Et lorsqu’il s’agit de récolter, c’est la précocité qui fait la différence. À Finca La Torre, seule la quantité pouvant être moulue le jour même est récoltée, pour éviter la fermentation du fruit. « Le secret n’est pas dans la presse ou dans l’emballage, mais dans l’arbre », résume-t-il. Plus l’olive est transformée tôt, plus l’huile sera fraîche, fruitée, riche en composés sains et stable. « C’est comme le poisson : si on le fait attendre, il perd en qualité. »
Non, l’huile ne s’améliore pas avec l’âge
Ils mettent également en garde contre une erreur courante : penser que l’huile bien conservée, comme le vin ou le jambon sous vide, ne se gâte pas ou même ne s’améliore pas avec le temps. «Le pétrole ne vieillit pas bien», ils expliquent. «Il est vivant et ses composés « Les antioxydants, tels que les polyphénols et la vitamine E, se dégradent au fil des mois. » Ainsi, même si elle ne sent pas mauvais et qu’elle est délicieuse, l’huile perd en intensité et en propriétés avec le temps.
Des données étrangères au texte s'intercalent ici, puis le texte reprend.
Lemma todo_step l k : todo l (k + 1) <= todo l k.
Proof.
  unfold todo. induction l as [|x l IH]; [done|]. rewrite !filter_cons.
  repeat case_decide; cbn [length]; lia.
Qed.

Lemma todo_hit l k : k ∈ l → todo l (k + 1) + 1 <= todo l k.
Proof.
  unfold todo. induction l as [|x l IH]; [by intros ?%not_elem_of_nil|].
  pose proof (todo_step l k) as Hst. unfold todo in Hst. rewrite !filter_cons.
  intros [->|Hin]%elem_of_cons; repeat case_decide; cbn [length]; try specialize (IH Hin); lia.
Qed.

Section loop.
Context (s0 : S) (id e n m : Z) (l : list Z).
Let self := uv_self s0.
Hypothesis Hn0 : 0 <= n.
Hypothesis Hname : uv_name s0 id = Some e.
Hypothesis Hne : e ≠ self.
Hypothesis Hempty : ∀ pn, upn pn → uv_map s0 e pn = None.
Hypothesis Hpages : ∀ pn t, upn pn → uv_map s0 self pn = Some t → pn ∈ l ∧ flag t PTE_U = true.

Definition dupped (k : Z) (e' pn : Z) : option Z :=
  if decide (pn < k ∧ pn ≠ UXPN) then
    if decide (e' = e) then dup_child <$> uv_map s0 self pn
    else if decide (e' = self) then dup_parent <$> uv_map s0 self pn else uv_map s0 e' pn
  else uv_map s0 e' pn.

Definition loop_inv (k : Z) (s : S) : Prop :=
  uv_ok s (n + 2 * todo l k) ∧ uv_same s0 s ∧ uv_same_env s0 s ∧ m + 2 * todo l k <= uv_free s ∧
  (∀ e' pn, upn pn → uv_map s e' pn = dupped k e' pn) ∧ uv_kept s0 s.

Lemma dupped_mapped s k g :
  (∀ e' pn, upn pn → uv_map s e' pn = dupped k e' pn) → uv_mapped s0 g → uv_mapped s g.
Proof using Hne Hempty.
  intros HM (e' & pn & t & Hpn & Ht & <-).
  destruct (decide (e' = e)) as [->|He]; [by rewrite Hempty in Ht|].
  destruct (decide (e' = self)) as [->|Hs].
  - exists self, pn. rewrite HM by done. unfold dupped.
    case_decide; [|by exists t]. rewrite decide_False, decide_True by congruence. rewrite Ht.
    exists (dup_parent t). by rewrite PGNUM_dup_parent.
  - exists e', pn, t. rewrite HM by done. unfold dupped. repeat case_decide; done.
Qed.

Lemma dupped_step k e' pn :
  k ≠ UXPN → dupped (k + 1) e' pn =
    if decide (e' = e ∧ pn = k) then dup_child <$> uv_map s0 self k
    else if decide (e' = self ∧ pn = k) then dup_parent <$> uv_map s0 self k else dupped k e' pn.
Proof using Hne.
  intros Hk. unfold dupped. destruct (decide (pn = k)) as [->|Hp].
  - rewrite (decide_True (P := k < k + 1 ∧ k ≠ UXPN)) by (split; [lia|done]).
    rewrite (decide_False (P := k < k ∧ k ≠ UXPN)) by lia.
    destruct (decide (e' = e)) as [->|]; [by rewrite decide_True|].
    rewrite (decide_False (P := e' = e ∧ k = k)) by tauto.
    destruct (decide (e' = self)) as [->|]; [by rewrite decide_True|by rewrite decide_False by tauto].
  - rewrite !(decide_False (P := _ ∧ pn = k)) by tauto.
    destruct (decide (pn < k ∧ pn ≠ UXPN)); [rewrite decide_True by lia|rewrite decide_False by lia]; done.
Qed.

Lemma dupped_skip k e' pn :
  upn k → k = UXPN ∨ uv_map s0 self k = None → dupped (k + 1) e' pn = dupped k e' pn.
Proof using Hne Hempty.
  intros Hk Hs. unfold dupped. destruct (decide (pn = k)) as [->|Hp].
  - rewrite (decide_False (P := k < k ∧ k ≠ UXPN)) by lia.
    case_decide as Hd; [|done]. destruct Hs as [->|Hs]; [tauto|].
    destruct (decide (e' = e)) as [->|]; [by rewrite Hs, Hempty|].
    destruct (decide (e' = self)) as [->|]; [by rewrite Hs|done].
  - destruct (decide (pn < k ∧ pn ≠ UXPN)); [rewrite decide_True by lia|rewrite decide_False by lia]; done.
Qed.

Lemma loop_skip k s : upn k → k = UXPN ∨ uv_map s0 self k = None → loop_inv k s → loop_inv (k + 1) s.
Proof using Hne Hempty.
  intros Hk Hs (Hok & Hsm & He & Hf & HM & HK). pose proof (todo_step l k).
  split_and!; try done; [|lia|].
  - eapply uv_mono; [exact Hok|lia].
  - intros e' pn Hpn. rewrite dupped_skip by done. by apply HM.
Qed.

Lemma fork_page_step k s :
  0 <= m → upn k → loop_inv k s → ∃ s', fork_page id k s = (Ret tt, s') ∧ loop_inv (k + 1) s'.
Proof using Hn0 Hname Hne Hempty Hpages.
  intros Hm Hk Hinv. pose proof Hinv as (Hok & (Hs1 & Hs2 & Hs3) & He & Hf & HM & HK).
  assert (Hcur : uv_map s (uv_self s) k = uv_map s0 self k).
  { rewrite Hs1, HM by done. unfold dupped. by rewrite decide_False by lia. }
  destruct (upn_index k Hk) as [E1 E2]. unfold fork_page. rewrite E1, E2.
  destruct (uv_map s0 self k) as [t|] eqn:Ht.
  - destruct (uvpt_mapped s _ k t Hok Hk Hcur) as (d & Hd & Hdp & Hpt & Htp).
    mrun (exact Hd). rewrite Hdp. mrun (exact Hpt). rewrite Htp.
    destruct (Z.eqb_spec (k * PGSIZE) (UXSTACKTOP - PGSIZE)) as [Ha|Ha].
    { exists s. split; [done|]. apply loop_skip; [done| |done]. left. unfold UXPN. by rewrite <- Ha, E2. }
    assert (Hux : k ≠ UXPN) by (intros ->; by apply Ha).
    destruct (Hpages k t Hk Ht) as [Hin HU]. pose proof (todo_hit l k Hin).
    destruct (duppage_spec s (n + 2 * todo l (k + 1)) id e k t) as
      (s' & Hrun & Hok' & Hsm' & He' & Hf' & HM' & HK'); try done.
    { unfold todo. lia. } { eapply uv_mono; [exact Hok|lia]. } { unfold todo in *. lia. }
    { by rewrite Hs2. } { by rewrite Hs1. }
    mrun (exact Hrun). exists s'. split; [done|]. split_and!; try done; [|by intros x; rewrite He', He|lia| |].
    + eapply uv_same_trans; [|exact Hsm']. done.
    + intros e' pn Hpn. rewrite HM', Hs1, HM, dupped_step by done. rewrite Ht. done.
    + intros g i Hg Hg' Hi. assert (uv_mapped s g) by (by eapply dupped_mapped).
      rewrite HK' by done. by apply HK.
  - exists s. split; [|apply loop_skip; [done|by right|done]].
    destruct (uv_uvpt s _ k Hok Hk) as (d & Hd & Hx). mrun (exact Hd). unfold flag in Hx.
    destruct (Z.land d PTE_P =? 0); cbn [negb] in Hx; [done|].
    destruct Hx as (t & Hpt & Hmt). mrun (exact Hpt). rewrite Hcur in Hmt.
    destruct (Z.land t PTE_P =? 0); [done|]. cbn [negb] in Hmt. done.
Qed.

Lemma fork_loop :
  0 <= m → uv_ok s0 (n + 2 * Z.of_nat (length l)) → m + 2 * Z.of_nat (length l) <= uv_free s0 →
  ∃ s', mfor (seqZ 0 (UTOP / PGSIZE)) (fork_page id) s0 = (Ret tt, s') ∧ loop_inv NUPAGES s'.
Proof using Hn0 Hname Hne Hempty Hpages.
  intros Hm Hok Hf. assert (Hlen : todo l 0 <= Z.of_nat (length l)).
  { unfold todo. pose proof (length_filter (λ x, 0 <= x) l). lia. }
  destruct (mfor_seqZ loop_inv (fork_page id) 0 (UTOP / PGSIZE) s0) as (s' & Hrun & Hinv); [done| | |by exists s'].
  - split_and!; try done; [|lia|].
    + eapply uv_mono; [exact Hok|lia].
    + intros e' pn Hpn. unfold dupped. unfold upn in Hpn. by rewrite decide_False by lia.
  - intros k s Hk Hinv. apply fork_page_step; [done| |done]. unfold upn. by change NUPAGES with (UTOP / PGSIZE).
Qed.
End loop.

(** ** Memories and the copy-on-write invariant *)

Definition cow_ok (s : S) : Prop :=
  ∀ e1 pn1 t1 e2 pn2 t2, upn pn1 → upn pn2 → uv_map s e1 pn1 = Some t1 → uv_map s e2 pn2 = Some t2 →
    (e1, pn1) ≠ (e2, pn2) → PGNUM t1 = PGNUM t2 → flag t1 PTE_W = true → flag t1 PTE_SHARE = true.

Lemma cow_ok_ext s s' : (∀ e pn, upn pn → uv_map s' e pn = uv_map s e pn) → cow_ok s → cow_ok s'.
Proof. intros HM Hc e1 pn1 t1 e2 pn2 t2 H1 H2. rewrite !HM by done. by apply Hc. Qed.

Lemma cow_ok_fresh s s' e pn f perm :
  0 <= perm < 4096 → ¬ uv_mapped s f → uv_update s s' e pn (Some (f * 4096 + perm)) → cow_ok s → cow_ok s'.
Proof.
  intros Hp Hf HU Hc e1 pn1 t1 e2 pn2 t2 H1 H2. rewrite !HU by done.
  destruct (decide (e1 = e ∧ pn1 = pn)) as [[-> ->]|]; destruct (decide (e2 = e ∧ pn2 = pn)) as [[-> ->]|].
  - done.
  - intros [= <-] Hm _ E. rewrite pgnum_entry in E by done. destruct Hf. rewrite E. by exists e2, pn2, t2.
  - intros Hm [= <-] _ E. rewrite pgnum_entry in E by done. destruct Hf. rewrite <- E. by exists e1, pn1, t1.
  - by apply Hc.
Qed.

(** Where an entry after the loop comes from. *)
Lemma dupped_source s0 e e' pn t' :
  (∀ pn, upn pn → uv_map s0 e pn = None) → e ≠ uv_self s0 → upn pn →
  (∀ t, uv_map s0 (uv_self s0) pn = Some t → 0 <= t) →
  dupped s0 e NUPAGES e' pn = Some t' →
  ∃ t, uv_map s0 (if decide (e' = e) then uv_self s0 else e') pn = Some t ∧ PGNUM t' = PGNUM t ∧
    (e' = e → pn ≠ UXPN) ∧
    (flag t' PTE_W = true → flag t' PTE_SHARE = true ∨ t' = t ∧ e' ≠ e ∧ (e' ≠ uv_self s0 ∨ pn = UXPN)).
Proof.
  intros Hempty Hne Hpn Hpos Hd. pose proof Hpn as Hr. unfold upn in Hr. unfold dupped in Hd.
  destruct (decide (pn < NUPAGES ∧ pn ≠ UXPN)) as [Hux|Hux].
  2: { assert (pn = UXPN) by (destruct (decide (pn = UXPN)); [done|lia]).
       destruct (decide (e' = e)) as [->|]; [by rewrite Hempty in Hd|]. exists t'. split_and!; try done. intros _. right. split_and!; auto. }
  destruct (decide (e' = e)) as [->|He].
  - destruct (uv_map s0 (uv_self s0) pn) as [t|] eqn:Ht; [|done]. injection Hd as <-. exists t.
    specialize (Hpos t eq_refl). split_and!; [done|by apply PGNUM_dup_child|tauto|]. intros HW. left. revert HW.
    unfold dup_child. destruct (flag t PTE_SHARE) eqn:Hs.
    + intros _. change PTE_SHARE with (2 ^ 10) in *. rewrite flag_frame by (lia || by apply syscall_bits).
      rewrite flag_pow2 in Hs by lia. rewrite Z.land_spec, Hs. by vm_compute.
    + intros HW. exfalso. revert HW. destruct (flag t (Z.lor PTE_W PTE_COW)); change PTE_W with (2 ^ 1);
        rewrite flag_frame by (lia || by vm_compute); by vm_compute.
  - destruct (decide (e' = uv_self s0)) as [->|Hs']; [|by exists t'; split_and!; try done; intros _; right; split_and!; auto].
    destruct (uv_map s0 (uv_self s0) pn) as [t|] eqn:Ht; [|done]. injection Hd as <-. exists t.
    split_and!; [done|apply PGNUM_dup_parent|done|]. intros HW. left. revert HW. unfold dup_parent.
    destruct (flag t PTE_SHARE) eqn:Hs; [done|]. rewrite flag_lor.
    destruct (flag t PTE_W) eqn:Hw; cbn [orb]; [|destruct (flag t PTE_COW)].
    3: { by rewrite Hw. }
    all: intros HW; exfalso; revert HW; change PTE_W with (2 ^ 1); rewrite flag_frame by (lia || by vm_compute); by vm_compute.
Qed.

Lemma dupped_cow s0 s n e :
  uv_ok s0 n → (∀ pn, upn pn → uv_map s0 e pn = None) → e ≠ uv_self s0 →
  (∀ e' pn, upn pn → uv_map s e' pn = dupped s0 e NUPAGES e' pn) → cow_ok s0 → cow_ok s.
Proof.
  intros Hok Hempty Hne HM Hc e1 pn1 t1 e2 pn2 t2 Hp1 Hp2. rewrite !HM by done. intros D1 D2 Hd Hg HW.
  assert (Hpos : ∀ pn t, upn pn → uv_map s0 (uv_self s0) pn = Some t → 0 <= t).
  { intros pn t Hpn Ht. destruct (uv_entry s0 n _ _ t Hok Hpn Ht) as [[? _] _]. done. }
  destruct (dupped_source s0 e e1 pn1 t1 Hempty Hne Hp1 (λ t, Hpos pn1 t Hp1) D1) as (t1' & M1 & G1 & _ & [?|(-> & Ne1 & Hsrc)]%(λ f, f HW)); [done|].
  destruct (dupped_source s0 e e2 pn2 t2 Hempty Hne Hp2 (λ t, Hpos pn2 t Hp2) D2) as (t2' & M2 & G2 & Hux & _).
  rewrite decide_False in M1 by done.
  eapply (Hc _ _ _ _ _ _ Hp1 Hp2 M1 M2); [|by rewrite <- G2|done].
  destruct (decide (e2 = e)) as [->|]; [|done]. intros [= -> ->]. by destruct Hsrc as [?|?]; [|apply Hux].
Qed.

(** ** [fork] *)

Lemma UXPN_page : upn UXPN ∧ UXPN * PGSIZE = UXSTACKTOP - PGSIZE.
Proof. by vm_compute. Qed.

(** The exception stack: as it was, or a new page. *)
Lemma set_pgfault_handler_spec up s n g h v :
  uv_ok s (n + 1) → 2 <= uv_free s → uv_env s (uv_self s) = Some v →
  ∃ s', set_pgfault_handler up g h s = (Ret (mkGlobals h (thisenv g)), s') ∧
    uv_ok s' n ∧ uv_same s s' ∧ uv_free s - 2 <= uv_free s' ∧ uv_kept s s' ∧
    (_pgfault_handler g ≠ 0 ∧ s' = s ∨
     ∃ f, ¬ uv_mapped s f ∧ uv_update s s' (uv_self s) UXPN (Some (f * 4096 + 7))).
Proof.
  intros Hok Hf Hv. unfold set_pgfault_handler. destruct (Z.eqb_spec (_pgfault_handler g) 0) as [|Hh].
  2: { exists s. split; [done|]. split_and!; try done; [eapply uv_mono; [exact Hok|lia]|lia|by left]. }
  destruct UXPN_page as [Hux Ha]. rewrite <- Ha. change (Z.lor (Z.lor PTE_U PTE_P) PTE_W) with 7.
  destruct (uv_alloc s n 0 (uv_self s) UXPN 7) as
    (s1 & f & R1 & Hok1 & Hs1 & He1 & Hf1 & Hnew & _ & U1 & _ & K1); try done.
  { by eapply uv_self_name. }
  destruct (uv_set_upcall s1 n 0 (uv_self s) v up) as (s2 & R2 & Hok2 & Hs2 & Hf2 & M2 & B2 & _); [done|..].
  { rewrite (proj1 (proj2 Hs1)). by eapply uv_self_name. } { by rewrite He1. }
  rewrite bind_assoc. mrun (exact R1). cbn [Z.ltb Z.compare]. rewrite bind_assoc. mrun (exact R2).
  cbn [Z.ltb Z.compare]. exists s2. split; [done|]. split_and!; [done|by eapply uv_same_trans|lia| |].
  - intros x k Hx (e' & pn' & t' & Hpn' & Hm' & <-) Hk. rewrite B2. apply K1; [done| |done].
    exists e', pn', t'. by rewrite <- M2.
  - right. exists f. split; [done|]. intros e' pn' Hpn'. rewrite M2. by apply U1.
Qed.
Sa recommandation : le consommer dans la même campagne ou, au maximum, pendant la douze mois après sa préparation.
Quatre variétés, de nombreuses personnalités
Il insiste également sur le fait de ne pas confondre variété et qualité. Des noms tels que hojiblanca, arbequina ou picudo apparaissent sur les étiquettes et de nombreux consommateurs les interprètent comme un sceau de supériorité. « Ce sont des variétés différentes, chacune avec son caractère. Il n’y a pas de meilleur que l’autre », expliquent-ils. L’hojiblanca, star de la maison et issue d’arbres centenaires, est plus intense et amère; l’arbequina, plus douce et plus fluide; la cornicabra et le charançon, plus épicés. C’est pourquoi au moulin à huile, on parle d' »huiles de signature, non pas parce qu’elles sont signées par un artiste, mais parce que chaque domaine a son propre profil, conditionné par le sol, l’altitude et le climat », soulignent-ils.
La cohérence comme sceau de luxe
Derrière tant de sophistication technique, le résultat se mesure par quelque chose de basique : la saveur, l’odeur et la texture. « Une bonne huile doit être un peu mordante, amère juste ce qu’il faut et sentir la feuille ou le fruit », résument-ils. « L’huile parfaite n’existe pas, mais l’huile cohérente existe : celle qui goûte ce qu’elle promet, celle qui ne cherche pas à paraître comme ce qu’elle n’est pas. »
Et cette cohérence – celle de prendre soin d’un produit sans en faire un fétiche – est ce qui différencie le vrai pétrole de celui qui n’en a que l’air. Alors la prochaine fois qu’on vous proposera du « non filtré », réfléchissez-y à deux fois. Vous paierez peut-être plus pour un défaut.